Court Opinion

ID: 5444201
Source: CourtListenerOpinion
Date Created: 2022-01-08 18:08:00.708771+00
Date Added: 2024-06-11T08:32:07.348814
License: Public Domain

Thornton, J., concurring.
I concur. The first,second, and third reasons given to maintain the respondent’s contention that the act of the legislature referred to in the foregoing opinion is unconstitutional are, in my judgment, correctly disposed of adversely to such contention in the case of Supervisors of Schuyler County v. People, 25 Ill. 181. The case cited arose under the constitution of *215Illinois, which, as regards the matter under consideration, is similar to the constitution of this state.

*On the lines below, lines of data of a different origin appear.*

(** ** A worker that returns on an error of the store *)

Lemma stranded_frame s s' pos :
  objects (shared s') !! pos = objects (shared s) !! pos ->
  (forall h, holds s' h pos -> holds s h pos) ->
  stranded s pos -> stranded s' pos.
Proof.
  intros Ho Hsub [Hslot Hnone]. split.
  - rewrite Ho. exact Hslot.
  - intros h Hh. apply (Hnone h), Hsub, Hh.
Qed.

Lemma step_stranded N l s s' pos :
  stranded s pos -> step N l s = Some s' -> stranded s' pos.
Proof.
  intros Hst Hstep. pose proof Hst as [(o & Ho & Hr & Hc) Hnone].
  apply step_inv in Hstep as [_ Hshape].
  destruct l as [|i|i answer|i| | |b| |i|i|i]; cbn [step_shape] in Hshape.
  - destruct Hshape as [(c & f & Hf & ->)|(msg & ->)]; [|exact Hst].
    destruct (feeder_step_sending _ _ _ _ Hf)
      as [(_ & Hs & Hobj)|(Hbp & [(Hs & Hobj)|(Hs & Hs0 & o1 & Ho1 & Hfree & Hobj)])].
    + apply (stranded_frame s); [cbn; rewrite Hobj; reflexivity| |exact Hst].
      intros [|i] Hh; [|exact Hh]. destruct Hh as [Hh _]. cbn in Hh. congruence.
    + apply (stranded_frame s); [cbn; rewrite Hobj; reflexivity| |exact Hst].
      intros [|i] Hh; [|exact Hh]. destruct Hh as [Hh _]. cbn in Hh. congruence.
    + assert (Hne : bufferPosition (the_feeder s) ≠ pos).
      { intros E. rewrite E in Ho1. congruence. }
      apply (stranded_frame s); [| |exact Hst].
      * cbn. rewrite Hobj. apply list_lookup_insert_ne. exact Hne.
      * intros [|i] Hh; [|exact Hh]. destruct Hh as [_ Hh]. cbn in Hh. congruence.
  - destruct Hshape as (w & Hw & _ & [(task & f & Hf & ->)|(msg & ->)]); [|exact Hst].
    apply feeder_send_sending in Hf as (Hs & Hs' & Htask).
    apply (stranded_frame s); [reflexivity| |exact Hst].
    intros [|i2] Hh.
    + destruct Hh as [Hh _]. cbn in Hh. congruence.
    + destruct Hh as (w2 & task2 & Hw2 & Hpc2 & Hpos2). cbn in Hw2.
      apply list_lookup_insert_Some in Hw2 as [(-> & <- & _)|[_ Hw2]].
      * cbn in Hpc2. injection Hpc2 as <-.
        exfalso. apply (Hnone HFeeder). split; [exact Hs|]. congruence.
      * cbn. eauto.
  - destruct Hshape as (w & task & Hw & Hpc & [(c & w' & Hd & ->)|(msg & ->)]);
      [|exact Hst].
    apply download_slots in Hd as (Hw' & o1 & o' & Ho1 & Hobj & _).
    assert (Hne : task_bufferPosition task ≠ pos).
    { intros <-. apply (Hnone (HWorker i)). cbn. eauto. }
    apply (stranded_frame s); [| |exact Hst].
    + cbn. rewrite Hobj. apply list_lookup_insert_ne. exact Hne.
    + intros h. apply (holds_set_worker s i w' h pos Hw').
  - destruct Hshape as (w & Hw & Hpc & _ & ->).
    apply (stranded_frame s); [reflexivity| |exact Hst].
    intros h. apply (holds_set_worker s i). exact I.
  - destruct Hshape as [(c & Hc' & ->)|(msg & ->)]; [|exact Hst].
    apply NextObject_slots in Hc' as (o1 & Ho1 & Hr1 & _ & Hobj).
    assert (Hne : nextObjectBufferPosition (shared s) ≠ pos).
    { intros E. rewrite E in Ho1. congruence. }
    apply (stranded_frame s); [|auto|exact Hst].
    cbn. rewrite Hobj. apply list_lookup_insert_ne. exact Hne.
  - destruct Hshape as [(c & Hc' & ->)|(msg & ->)]; [|exact Hst].
    apply (stranded_frame s); [|auto|exact Hst].
    unfold Close in Hc'. destruct (done_closed _); [discriminate|].
    injection Hc' as <-. reflexivity.
  - subst s'. apply (stranded_frame s); [reflexivity|auto|exact Hst].
  - destruct Hshape as (_ & ->).
    apply (stranded_frame s); [| |exact Hst].
    + destruct (set_metrics_frame N (MLatencies 0 []) s) as (-> & _). reflexivity.
    + intros h. apply holds_frame; apply set_metrics_frame.
  - destruct Hshape as (w & k & l & Hw & Hpc & _ & ->).
    match goal with |- stranded (set_metrics N ?m ?s0) _ =>
      apply (stranded_frame s0);
        [destruct (set_metrics_frame N m s0) as (-> & _); reflexivity
        |intros h; apply holds_frame; apply set_metrics_frame|] end.
    apply (stranded_frame s); [reflexivity| |exact Hst].
    intros h. apply (holds_set_worker s i). exact I.
  - destruct Hshape as (w & k & l & files & bytes & Hw & Hpc & _ & ->).
    match goal with |- stranded (set_metrics N ?m ?s0) _ =>
      apply (stranded_frame s0);
        [destruct (set_metrics_frame N m s0) as (-> & _); reflexivity
        |intros h; apply holds_frame; apply set_metrics_frame|] end.
    apply (stranded_frame s); [reflexivity| |exact Hst].
    intros h. apply (holds_set_worker s i). exact I.
  - destruct Hshape as (w & k & l & files & bytes & Hw & Hpc & _ & ->).
    match goal with |- stranded (set_metrics N ?m ?s0) _ =>
      apply (stranded_frame s0);
        [destruct (set_metrics_frame N m s0) as (-> & _); reflexivity
        |intros h; apply holds_frame; apply set_metrics_frame|] end.
    apply (stranded_frame s); [reflexivity| |exact Hst].
    intros h. apply (holds_set_worker s i). exact I.
Qed.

It was urged in that case that the senate journal did not show that the bill was read three times in that body-before it was put on its final passage, and that hence the constitutional requirements to make it a law were not observed. On this point the court said: —
“ The constitution does require that every bill shall be read three times -in each branch of the general assembly before it shall be passed into a law, but the constitution does not say that these several readings shall be entered on the journals. Some acts performed in the passage of laws are required by the constitution to be entered on the journals in order to make them valid, and among these are the entries of the ayes and nays on the final passage of every bill; and we held in the case of Spangler v. Jacoby, 14 Ill. 297, 58 Am. Dec. 571, that where the journal did not show this, the act never became a law. But where the constitution is silent as to whether a particular act which is required to be performed shall be entered on the journals, it is then left to the discretion of either house to enter it or not, and the silence of the journal on the subject ought not to be held to afford evidence that the act was not done. In such a case, we must presume it was done, unless the journal affirmatively shows that it was not done.”
The constitution of this state does not require that the three several readings of a bill, to pass it into a law, shall be entered on the journal of either house. From the silence of the journals in this matter we are not authorized to infer that the constitutional requirement was not observed. The only evidence that can be regarded to show that the requirement was disregarded should be an affirmative statement to that effect in the journal. In the absence of evidence of this character, we must presume that the duty imposed by the constitution was performed.
The above rule applies to each of the three reasons for respondent’s contention above referred to.